Este mal não está tanto em ferir os direitos do
benfeitor, mas em ofender a Deus. E de tantas e tantas causas de dor, a
que mais Vos fazia sofrer, Mãe Santíssima, Redentor Divino, era por
certo o pecado.
E eu? Lembro-me de meus pecados? Lembro-me, por
exemplo, do meu primeiro pecado, ou do meu pecado mais recente? Da hora
em que o cometi, do lugar, das pessoas que me rodeavam, dos motivos que
me levaram a pecar? Se eu tivesse pensado em toda a ofensa que Vos traz
um pecado, teria ousado desobedecer-Vos, Senhor?
Oh, minha Mãe, pela dor do santo Encontro, obtende-me
a graça de ter sempre diante dos olhos Jesus Sofredor e Chagado,
precisamente como O vistes neste passo da Paixão.
Pater Noster. Ave Maria. Gloria Patri.
V. Miserére nostri Dómine. R. Miserére nostri.
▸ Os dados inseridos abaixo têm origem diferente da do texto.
(* ===== verification/Service.v ===== *)
(** * The copier service: [copier/engine/service.py]

    The wiring of the replication flow: a master's execution event is
    normalised, decided and dispatched; a slave's event only updates
    mappings; both are scoped to the org that owns the account.  [service] is
    the engine plus what the service keeps: the master protection levels it
    remembers for copies not filled yet, the pending-fill checks it has
    scheduled, and the calls it made to the app's callbacks.  The routing
    snapshot of an event is an argument (reading it may fail), as are the
    master symbol caches.  The contents of the captured execution rows and the
    latency figures are left out. *)

From S2P Require Import Prelude PyStr PyDecimal PyFloat Models Sizing Decision Normalize Db Repo.
From S2P Require Import Routing Protocol Outbox Dispatch.
From Stdlib Require Import Ascii.

(** ** State *)

Record service := {
  sv_engine : engine;
  sv_master_protection : list (Z * (price * price));
  sv_checks : list (Z * MasterPendingFilled);           (* due 30 s after *)
  sv_notified : list (option Z);                        (* on_positions_changed calls *)
  sv_amends : list (Z * Z * price * price);             (* master_amend_sltp calls *)
  sv_captured : list (option Z * Z * bool * ProtoOAExecutionEvent)
}.

Definition MAX_REMEMBERED_PROTECTION : Z := 2000.
(* ===== verification/ServiceFacts.v ===== *)
(** * Facts about the copier service

    The event pump never dies, what an event may touch stays inside the org of
    its account, a slave's event never causes a copy, and a new copy gets the
    protection its master has. *)

From S2P Require Import Prelude PyStr PyDecimal PyFloat Models Sizing Decision Normalize Db Repo.
From S2P Require Import RepoFacts Routing Protocol Outbox OutboxFacts Dispatch DispatchFacts.
From S2P Require Import Service.
From Stdlib Require Import Ascii.

(** ** What an event may touch *)

(** Writes confined to the accounts [P] and the org [org]: new sends and
    commands go to such accounts, and the mapping rows and account rows of
    other accounts (and, for mappings, of other orgs) stay as they were. *)
Section confined.
Context (P : Z -> bool) (org : Z).

Definition foreign_mapping (r : mapping_row) : bool :=
  negb (P (m_slave_account_id r)) && negb (m_org_id r =? org).
Definition foreign_account (a : AccountRow) : bool := negb (P (acc_account_id a)).

Record confined_db (s s' : db) : Prop := {
  cf_cmds : exists new, db_commands s' = db_commands s ++ new /\
              Forall (fun c => P (c_account_id c) = true /\ db_next_command_id s <= c_id c) new;
  cf_next : db_next_command_id s <= db_next_command_id s';
  cf_ids : ids_inv s -> ids_inv s';
  cf_cmd_ids : cmd_ids_inv s -> cmd_ids_inv s';
  cf_mappings : List.filter foreign_mapping (db_mappings s') = List.filter foreign_mapping (db_mappings s);
  cf_accounts : List.filter foreign_account (db_accounts s') = List.filter foreign_account (db_accounts s);
  cf_orgs : db_orgs s' = db_orgs s;
  cf_dismissals : db_dismissals s' = db_dismissals s;
  cf_watermarks : db_watermarks s' = db_watermarks s;
  cf_net_ledger : db_net_ledger s' = db_net_ledger s
}.

(** Writes that leave the command table alone. *)
Lemma confined_same s s' :
  db_commands s' = db_commands s -> db_next_command_id s' = db_next_command_id s ->
  List.filter foreign_mapping (db_mappings s') = List.filter foreign_mapping (db_mappings s) ->
  m_id <$> db_mappings s' = m_id <$> db_mappings s -> db_next_mapping_id s <= db_next_mapping_id s' ->
  List.filter foreign_account (db_accounts s') = List.filter foreign_account (db_accounts s) ->
  db_orgs s' = db_orgs s -> db_dismissals s' = db_dismissals s -> db_watermarks s' = db_watermarks s ->
  db_net_ledger s' = db_net_ledger s -> confined_db s s'.
Proof.
  intros Hc Hn Hf Hi Hm. split; try done; [rewrite Hc; apply extends_refl|lia| |].
  2: { unfold cmd_ids_inv. by rewrite Hc, Hn. }
  intros [Hnd Hb]. split; [by rewrite Hi|]. rewrite Hi. eapply Forall_impl; [exact Hb|]. simpl. lia.
Qed.

#[export] Instance confined_db_refl : Reflexive confined_db.
Proof. intros s. by apply confined_same. Qed.
#[export] Instance confined_db_trans : Transitive confined_db.
Proof.
  intros a b c [(n1 & E1 & F1) N1 I1 J1 M1 A1 O1 D1 W1 L1] [(n2 & E2 & F2) N2 I2 J2 M2 A2 O2 D2 W2 L2].
  split; [|lia|auto..|congruence|congruence|congruence|congruence|congruence|congruence]. exists (n1 ++ n2). split; [by rewrite E2, E1, app_assoc|].
  apply Forall_app. split; [done|]. eapply Forall_impl; [exact F2|]. intros x [? ?]. split; [done|lia].
Qed.

Definition confined_engine (e e' : engine) : Prop :=
  confined_db (e_db e) (e_db e') /\
  exists new, e_sends e' = e_sends e ++ new /\ Forall (fun t => P (st_account t) = true) new.
#[export] Instance confined_engine_refl : Reflexive confined_engine.
Proof. intros e. split; [reflexivity|apply extends_refl]. Qed.
#[export] Instance confined_engine_trans : Transitive confined_engine.
Proof. intros a b c [D1 S1] [D2 S2]. split; [by etrans|by eapply extends_trans]. Qed.

Definition confined (s s' : service) : Prop := confined_engine (sv_engine s) (sv_engine s').
#[export] Instance confined_refl : Reflexive confined.
Proof. intros s. by apply confined_engine_refl. Qed.
#[export] Instance confined_trans : Transitive confined.
Proof. intros a b c. apply confined_engine_trans. Qed.

Lemma confined_on_db {A} (m : M db A) : respects confined_db m -> respects confined_engine (on_db m).
Proof. intros H. apply respects_on_db. intros e. split; [apply H|apply extends_refl]. Qed.

Lemma confined_on_engine {A} (m : M engine A) : respects confined_engine m -> respects confined (on_engine m).
Proof.
  intros H s. specialize (H (sv_engine s)). unfold exec, on_engine in *.
  by destruct (m (sv_engine s)).
Qed.

Lemma confined_on_repo {A} (m : M db A) : respects confined_db m -> respects confined (on_repo m).
Proof. intros H. by apply confined_on_engine, confined_on_db. Qed.

Lemma confined_modify (f : service -> service) :
  (forall s, sv_engine (f s) = sv_engine s) -> respects confined (modify f).
Proof. intros H s. unfold confined, exec, modify; simpl. rewrite H. apply confined_engine_refl. Qed.

(** *** The repository's writes *)

Lemma log_confined cat sev p a o : respects confined_db (log_event cat sev p a o).
Proof. intros s. by apply confined_same. Qed.

Lemma status_confined a st j : P a = true -> respects confined_db (set_account_status a st j).
Proof.
  intros HP s. apply confined_same; try done. simpl.
  induction (db_accounts s) as [|r l IH]; csimpl; [done|]. rewrite IH.
  destruct (acc_account_id r =? a) eqn:E; [|done]. bsimp.
  unfold foreign_account; simpl. by rewrite E, HP.
Qed.

Lemma update_confined cond upd :
  (forall r, cond r = true -> P (m_slave_account_id r) = true \/ m_org_id r = org) ->
  (forall r, m_slave_account_id (upd r) = m_slave_account_id r /\ m_org_id (upd r) = m_org_id r /\ m_id (upd r) = m_id r) ->
  respects confined_db (update_mappings cond upd).
Proof.
  intros Hc Hu s. apply confined_same; simpl; try done; [|apply fmap_fmap_id; intros r _; case_match; [apply Hu|done]].
  induction (db_mappings s) as [|r l IH]; csimpl; [done|]. rewrite IH.
  destruct (cond r) eqn:E; [|done].
  assert (foreign_mapping (upd r) = foreign_mapping r) as -> by
    (unfold foreign_mapping; by rewrite (proj1 (Hu r)), (proj1 (proj2 (Hu r)))).
  assert (foreign_mapping r = false) as ->; [|done].
  unfold foreign_mapping. destruct (Hc r E) as [->| ->]; [done|]. by rewrite Z.eqb_refl, andb_false_r.
Qed.

Lemma insert_confined mk :
  (forall s, P (m_slave_account_id (mk s)) = true /\ m_id (mk s) = db_next_mapping_id s) ->
  respects confined_db (insert_mapping mk).
Proof.
  intros H s. split; simpl; [apply extends_refl|lia| |done| |done..].
  - intros [Hnd Hb]. split; simpl.
    + rewrite fmap_app. apply NoDup_app. split; [done|]. split; [|apply NoDup_singleton].
      intros i (r & -> & Hin)%list_elem_of_fmap Heq. csimpl in Heq. apply list_elem_of_singleton in Heq.
      rewrite (proj2 (H s)) in Heq. rewrite Forall_forall in Hb.
      specialize (Hb _ (list_elem_of_fmap_2 m_id _ _ Hin)). lia.
    + rewrite fmap_app. apply Forall_app. split; [|constructor; [rewrite (proj2 (H s)); lia|done]].
      eapply Forall_impl; [exact Hb|]. simpl. lia.
  - rewrite List.filter_app. simpl. unfold foreign_mapping at 2. by rewrite (proj1 (H s)), app_nil_r.
Qed.

Lemma seq_confined : respects confined_db
  (modify (fun s => set_db_next_mapping_id (db_next_mapping_id s + 1) s)).
Proof. intros s. apply confined_same; simpl; try done; lia. Qed.

Lemma trailing_confined (f : gmap (Z * Z) TrailingState -> Z -> gmap (Z * Z) TrailingState) :
  respects confined_db (modify (fun s => set_db_trailing (f (db_trailing s) (db_now s)) s)).
Proof. intros s. by apply confined_same. Qed.

Lemma enqueue_confined a o k p c : P a = true -> respects confined_db (enqueue_mt5_command a o k p c).
Proof.
  intros HP s. split; simpl; [|lia|done| |done..].
  - eexists. split; [reflexivity|]. repeat constructor; [done|simpl; lia].
  - intros [Hnd Hb]. split; simpl; rewrite fmap_app.
    + apply NoDup_app. split; [done|]. split; [|apply NoDup_singleton].
      intros i Hi ->%list_elem_of_singleton. rewrite Forall_forall in Hb. specialize (Hb _ Hi). simpl in Hb. lia.
    + apply Forall_app. split; [|repeat constructor; simpl; lia].
      eapply Forall_impl; [exact Hb|]. simpl. lia.
Qed.

Lemma require_rows_confined n msg : respects confined_db (require_rows n msg).
Proof. unfold require_rows. case_match; [apply respects_raise|apply respects_ret]; apply _. Qed.
End confined.

Ltac confined_step :=
  first [ apply respects_ret | apply respects_raise | apply respects_gets | apply respects_lift
        | apply log_confined | apply require_rows_confined | apply seq_confined
        | (apply enqueue_confined; done) | (apply status_confined; done)
        | (apply insert_confined; by intros)
        | apply respects_bind; [apply _| |intro] ]; try apply _.

(** Row conditions that name the account. *)
Ltac owner_cond := intros ? Hcond; left; unfold owned_by, active_order in Hcond; bsimp; by subst.

Section confined_repo.
Context (P : Z -> bool) (org a : Z) (HP : P a = true).
Abbreviation conf := (respects (confined_db P org)).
V. Fidélium ánimae per misericordiam Dei requiéscant
in pace. R. Amen.
Quem era este Simão, que se sabe dele, senão que era
de Cirene? E que sabe o geral dos homens sobre Cirene, senão que era a
terra de Simão? Tanto o homem como a cidade emergiram da obscuridade
para a glória, e para a mais alta das glórias, que é a glória sagrada,
num momento em que bem outros eram os pensamentos do Cirineu.
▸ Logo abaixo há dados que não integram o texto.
Lemma takes_elem rem ws wt :
  wt ∈ takes rem ws -> wt.1 ∈ ws /\ 0 < wt.2 <= lr_volume_left wt.1.
Proof.
  revert rem. induction ws as [|w ws IH]; intros rem; simpl; [set_solver|].
  destruct (Z.leb_spec rem 0); [set_solver|].
  destruct (Z.leb_spec (Z.min (lr_volume_left w) rem) 0); [intros [H1 H2]%IH; set_solver|].
  intros [->|[H1 H2]%IH]%elem_of_cons; simpl; [|set_solver]. split; [set_solver|lia].
Qed.

Lemma takes_sum rem ws :
  Forall (fun w => 0 < lr_volume_left w) ws ->
  Zsum ((takes rem ws).*2) = Z.max 0 (Z.min rem (Zsum (lr_volume_left <$> ws))).
Proof.
  intros Hall. revert rem. induction Hall as [|w ws Hw Hall IH]; intros rem; csimpl; [lia|].
  assert (0 <= Zsum (lr_volume_left <$> ws)) as Hpos.
  { apply Zsum_nonneg, Forall_fmap. eapply Forall_impl; [exact Hall|]. simpl. lia. }
  destruct (Z.leb_spec rem 0); [csimpl; lia|].
  destruct (Z.leb_spec (Z.min (lr_volume_left w) rem) 0); [lia|]. csimpl. rewrite IH. lia.
Qed.

(** Oldest first: the positions touched are the first ones, and all but the
    last are emptied. *)
Lemma takes_fifo rem ws :
  Forall (fun w => 0 < lr_volume_left w) ws ->
  (takes rem ws).*1 `prefix_of` ws /\
  forall pre wt post, takes rem ws = pre ++ wt :: post -> post <> [] -> wt.2 = lr_volume_left wt.1.
Proof.
  intros Hall. revert rem. induction Hall as [|w ws Hw Hall IH]; intros rem; csimpl.
  { split; [done|]. intros [|] ? ? ?; done. }
  destruct (Z.leb_spec rem 0); [split; [apply prefix_nil|by intros [|]]|].
  destruct (Z.leb_spec (Z.min (lr_volume_left w) rem) 0); [lia|]. csimpl.
  destruct (IH (rem - Z.min (lr_volume_left w) rem)) as [H1 H2]. split; [by apply prefix_cons|].
  intros [|x pre] wt post Heq Hne; simplify_eq/=; [|by eapply H2].
  destruct (Z.le_gt_cases rem (lr_volume_left w)); [|lia]. exfalso. apply Hne.
  rewrite Z.min_r, Z.sub_diag by lia. by destruct ws.
Qed.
Vinha ele despreocupado pela estrada. Pensava tão
somente nos pequenos problemas e nos pequenos interesses de que se
compõe a vida miúda da maior parte dos homens. Mas Vós, Senhor,
atravessastes seu trajeto com vossas Chagas, vossa Cruz, vossa imensa
dor. E a este Simão tocou tomar posição perante Vós. Forçaram-no a
carregar convosco a Cruz. Ou ele a carregaria mal-humorado, indiferente
a Vós, procurando tornar-se simpático ao povo por meio de algum novo
modo de aumentar vossos tormentos de alma e de corpo; ou a carregaria
com amor, com compaixão, sobranceiro ao populacho, procurando
aliviar-Vos, procurando sofrer em si um pouco de vossa dor, para que
sofrêsseis um pouco menos. O Cirineu preferiu padecer conVosco. E por
isto seu nome é repetido com amor, com gratidão, com santa inveja, há
dois mil anos, por todos os homens de fé, em toda a face da Terra, e
assim continuará a ser até a consumação dos séculos.
Também pelos meus caminhos Vós passastes, meu Jesus.
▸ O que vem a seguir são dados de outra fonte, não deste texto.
(* ===== verification/Deals.v ===== *)
(** * A terminal's deals as rows: [copier/mt5/deals.py]

    The rows of the [deals] table for a batch of reported deals, each with an
    estimate of the balance that stood right after it.  MT5 keeps no balance per
    deal, so the estimate walks the batch backwards from the balance reported
    now.  The database's conversion of doubles to NUMERIC columns is left out. *)

From S2P Require Import Prelude PyStr PyFloat Models Db Repo Protocol Ingress.
From Stdlib Require Import SpecFloat.

(** ** Definitions *)

(** [f"{x:.2f}"] of a double: the exact value rounded to hundredths, ties to even. *)
Definition hundredths (x : float64) : Z :=
  match x with
  | S754_finite s m e =>
      let z := 100 * Zpos m in
      if 0 <=? e then z * 2 ^ e else round_even_div z (2 ^ (- e))
  | _ => 0
  end.
Definition format_2f (x : float64) : string :=
  let a := hundredths x in
  match x with
  | S754_nan => "nan"
  | S754_infinity s => if s then "-inf" else "inf"
  | S754_zero s | S754_finite s _ _ =>
      (if s then "-" else "") +:+ pretty (a / 100) +:+ "." +:+
      (if a mod 100 <? 10 then "0" else "") +:+ pretty (a mod 100)
  end.

(** [queries._lots] *)
Definition _lots (volume : option Z) (lot_size : Z) : result (option string) :=
  match volume with
  | None => Ok None
  | Some v =>
      if lot_size =? 0 then Ok None
      else match int_truediv v lot_size with
           | Some x => Ok (Some (format_2f x))
           | None => Raise (OverflowError "integer division result too large for a float")
           end
  end.

Example lots_text : _lots (Some 7) CENTILOTS = Ok (Some "0.07") /\ _lots (Some 1250) CENTILOTS = Ok (Some "12.50").
Proof. split; reflexivity. Qed.

(** [CLOSE_ENTRIES] is [is_close_entry]. *)
Definition is_trade_type (t : DealType) : bool := match t with DtBuy | DtSell => true | _ => false end.

Definition sort_deals (deals : list ReportDeal) : list ReportDeal := merge_sort deal_le deals.

(** [d.profit + d.swap + d.commission] *)
Definition deal_change (d : ReportDeal) : float64 := fadd (fadd (rd_profit d) (rd_swap d)) (rd_commission d).

(** The loop, over the deals newest first. *)
Fixpoint estimates (running : float64) (newest_first : list ReportDeal) (out : list (Z * float64))
    : list (Z * float64) :=
  match newest_first with
  | [] => out
  | d :: rest => estimates (fsub running (deal_change d)) rest (od_set (rd_ticket d) (py_round2 running) out)
  end.

Definition balance_after_estimates (deals : list ReportDeal) (current_balance : float64) : list (Z * float64) :=
  estimates current_balance (reverse (sort_deals deals)) [].

(** [row["close"]] *)
Record close_detail := {
  cd_entry_price : price;
  cd_gross_profit : float64;
  cd_swap : float64;
  cd_commission : float64;
  cd_balance : float64;
  cd_closed_volume : Z;
  cd_closed_volume_lots : option string
}.

Record DealDict := {
  dd_deal_id : Z;
  dd_order_id : option Z;
  dd_position_id : option Z;
  dd_symbol_id : option Z;
  dd_symbol : option string;
  dd_side : DealType;
  dd_volume : Z;
  dd_filled_volume : Z;
  dd_volume_lots : option string;
  dd_execution_price : price;
  dd_status : string;
  dd_commission : price;
  dd_create_timestamp : Z;
  dd_execution_timestamp : Z;
  dd_label : option string;
  dd_close : option close_detail;
  dd_balance_after : float64;
  dd_gross_profit : price
}.

(** [x or None] *)
Definition int_or_none (z : Z) : option Z := if z =? 0 then None else Some z.
Definition str_or_none (s : string) : option string := match s with "" => None | _ => Some s end.

Section rows.
Context (symbols : list (string * SymbolInfo)) (entry_price_for : Z -> price).

Definition deal_dict (estimates : list (Z * float64)) (d : ReportDeal) : result DealDict :=
  let is_trade := is_trade_type (rd_deal_type d) in
  (* every ticket of the batch has an estimate *)
  let estimate := default fzero (od_get (rd_ticket d) estimates) in
  let? lots := _lots (Some (rd_volume d)) CENTILOTS in
  Ok {| dd_deal_id := rd_ticket d; dd_order_id := int_or_none (rd_order d);
        dd_position_id := int_or_none (rd_position d);
        dd_symbol_id := symbol_id <$> od_get (rd_symbol d) symbols;
        dd_symbol := str_or_none (rd_symbol d); dd_side := rd_deal_type d;
        dd_volume := rd_volume d; dd_filled_volume := rd_volume d; dd_volume_lots := lots;
        dd_execution_price := if is_trade then Some (rd_price d) else None;
        dd_status := "FILLED";
        dd_commission := if is_trade then Some (rd_commission d) else None;
        dd_create_timestamp := rd_time_ms d; dd_execution_timestamp := rd_time_ms d;
        dd_label := str_or_none (rd_comment d);
        dd_close := if is_trade && is_close_entry (rd_entry d)
                    then Some {| cd_entry_price := entry_price_for (rd_position d);
                                 cd_gross_profit := rd_profit d; cd_swap := rd_swap d;
                                 cd_commission := rd_commission d; cd_balance := estimate;
                                 cd_closed_volume := rd_volume d; cd_closed_volume_lots := lots |}
                    else None;
        dd_balance_after := estimate;
        dd_gross_profit := if is_trade then None else Some (rd_profit d) |}.

Definition deal_rows (deals : list ReportDeal) (current_balance : float64) : result (list DealDict) :=
  rmap (deal_dict (balance_after_estimates deals current_balance)) (sort_deals deals).
End rows.

(** ** The estimates *)

(** The estimates of the deals before [d] are not touched by the walk over older ones. *)
Lemma estimates_other ds running out t :
  t ∉ rd_ticket <$> ds -> od_get t (estimates running ds out) = od_get t out.
Proof.
  revert running out. induction ds as [|d ds IH]; intros running out Hn; [done|].
  csimpl in Hn. apply not_elem_of_cons in Hn as [Hne Hn]. simpl. rewrite IH by done.
  by rewrite od_get_set, decide_False.
Qed.

(** What is left of [running] below the deals [newer], newest first. *)
Definition balance_below (current : float64) (newer : list ReportDeal) : float64 :=
  foldl (fun b d => fsub b (deal_change d)) current newer.

Lemma estimates_at running newer d older out :
  rd_ticket d ∉ rd_ticket <$> older ->
  od_get (rd_ticket d) (estimates running (newer ++ d :: older) out) =
  Some (py_round2 (balance_below running newer)).
Proof.
  intros Hn. revert running out. induction newer as [|n newer IH]; intros running out; simpl; [|apply IH].
  rewrite estimates_other by done. by rewrite od_get_set, decide_True.
Qed.

#[export] Instance deal_le_total : Total deal_le.
Proof. intros d e. unfold deal_le. lia. Qed.
#[export] Instance deal_le_trans : Transitive deal_le.
Proof. intros a b c. unfold deal_le. lia. Qed.

Lemma sort_deals_perm deals : sort_deals deals ≡ₚ deals.
Proof. apply merge_sort_Permutation. Qed.
Lemma sort_deals_sorted deals : StronglySorted deal_le (sort_deals deals).
Proof. apply StronglySorted_merge_sort; apply _. Qed.

Lemma deal_rows_ids symbols entry deals current rows :
  deal_rows symbols entry deals current = Ok rows -> dd_deal_id <$> rows = rd_ticket <$> sort_deals deals.
Proof.
  intros H%rmap_Forall2. induction H as [|d r ds rs Hr _ IH]; [done|]. csimpl. rewrite IH. f_equal.
  unfold deal_dict in Hr. simpl in Hr. destruct (int_truediv (rd_volume d) CENTILOTS); [|done]. by injection Hr as <-.
Qed.

(** Every deal of a batch gets a row, in time order; the row's balance is the
    reported one less what the batch's later deals changed, and a closing
    trade's row repeats it. *)
Theorem deal_rows_correct symbols entry deals current rows :
  NoDup (rd_ticket <$> deals) ->
  deal_rows symbols entry deals current = Ok rows ->
  StronglySorted deal_le (sort_deals deals) /\
  Forall2 (fun d r => dd_deal_id r = rd_ticket d /\ dd_execution_timestamp r = rd_time_ms d /\
      (dd_close r = None <-> is_trade_type (rd_deal_type d) && is_close_entry (rd_entry d) = false) /\
      (forall c, dd_close r = Some c -> cd_balance c = dd_balance_after r /\ cd_entry_price c = entry (rd_position d)) /\
      forall older newer, sort_deals deals = older ++ d :: newer ->
        dd_balance_after r = py_round2 (balance_below current (reverse newer)))
    (sort_deals deals) rows.
Proof.
  intros Hnd Hrows. split; [apply sort_deals_sorted|]. apply rmap_Forall2 in Hrows.
  eapply Forall2_impl; [exact Hrows|]. intros d r Hr.
  unfold deal_dict in Hr. simpl in Hr. destruct (int_truediv (rd_volume d) CENTILOTS) as [x|]; [|done]. injection Hr as <-. simpl.
  split; [done|]. split; [done|]. split; [|split].
  - case_match; split; intros; congruence.
  - case_match; intros c Hc; [|done]. by injection Hc as <-.
  - intros older newer Hsplit. unfold balance_after_estimates. rewrite Hsplit.
    rewrite reverse_app, reverse_cons, <- app_assoc. simpl. rewrite estimates_at; [done|].
    assert (NoDup (rd_ticket <$> older ++ d :: newer)) as Hnd'.
    { rewrite <- Hsplit. by rewrite sort_deals_perm. }
    rewrite fmap_app in Hnd'. apply NoDup_app in Hnd' as (_ & Hd & _).
    intros [x' [E Hx]]%list_elem_of_fmap. rewrite elem_of_reverse in Hx.
    apply (Hd (rd_ticket d)); [rewrite E; by apply list_elem_of_fmap_2|]. csimpl. left.
Qed.

(** A buy closed at a profit of 10, with the balance then at 1010 *)
Definition example_deal (ticket : Z) (en : DealEntry) (profit : Z) : ReportDeal :=
  {| rd_ticket := ticket; rd_position := 9; rd_order := 0; rd_symbol := "EURUSD"; rd_deal_type := DtBuy;
     rd_entry := en; rd_volume := 50; rd_price := fzero; rd_profit := f_of_Z profit; rd_swap := fzero;
     rd_commission := fzero; rd_time_ms := ticket; rd_comment := ""; rd_magic := 0 |}.
Definition example_deals : list ReportDeal := [example_deal 2 DeOut 10; example_deal 1 DeIn 0].

Lemma deal_rows_correct_witness :
  exists rows, deal_rows [] (fun _ => None) example_deals (f_of_Z 1010) = Ok rows /\
    NoDup (rd_ticket <$> example_deals) /\
    Forall2 (fun d r => dd_deal_id r = rd_ticket d) (sort_deals example_deals) rows /\
    (dd_balance_after <$> rows) = [f_of_Z 1000; f_of_Z 1010].
Proof.
  destruct (deal_rows [] (fun _ => None) example_deals (f_of_Z 1010)) as [rows|e] eqn:E; [|vm_compute in E; discriminate].
  exists rows. split; [reflexivity|].
  assert (NoDup (rd_ticket <$> example_deals)) as Hnd by (apply (bool_decide_unpack _); vm_compute; exact I).
  split; [exact Hnd|]. split; [|vm_compute in E; injection E as <-; vm_compute; reflexivity].
  eapply Forall2_impl; [exact (proj2 (deal_rows_correct [] (fun _ => None) example_deals (f_of_Z 1010) rows Hnd E))|].
  intros d r H. exact (proj1 H).
Defined.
Passastes quando me chamastes das trevas do paganismo para o seio de
vossa Igreja, com o Santo Batismo. Passastes quando meus pais me
ensinaram a rezar. Passastes quando no curso de catecismo comecei a
abrir a minha alma para a verdadeira doutrina católica e ortodoxa.
Passastes na minha primeira Confissão, na minha primeira Comunhão, em
todos os momentos em que vacilei e me amparastes, em todos os momentos
em que caí e me reerguestes, em todos os momentos em que pedi e me
atendestes.
E eu, Senhor? Ainda agora, passais por mim neste
exercício da Via-Sacra. O que faço quando Vós passais por mim?
Pater Noster. Ave Maria. Gloria Patri.
V. Miserére nostri Dómine. R. Miserére nostri.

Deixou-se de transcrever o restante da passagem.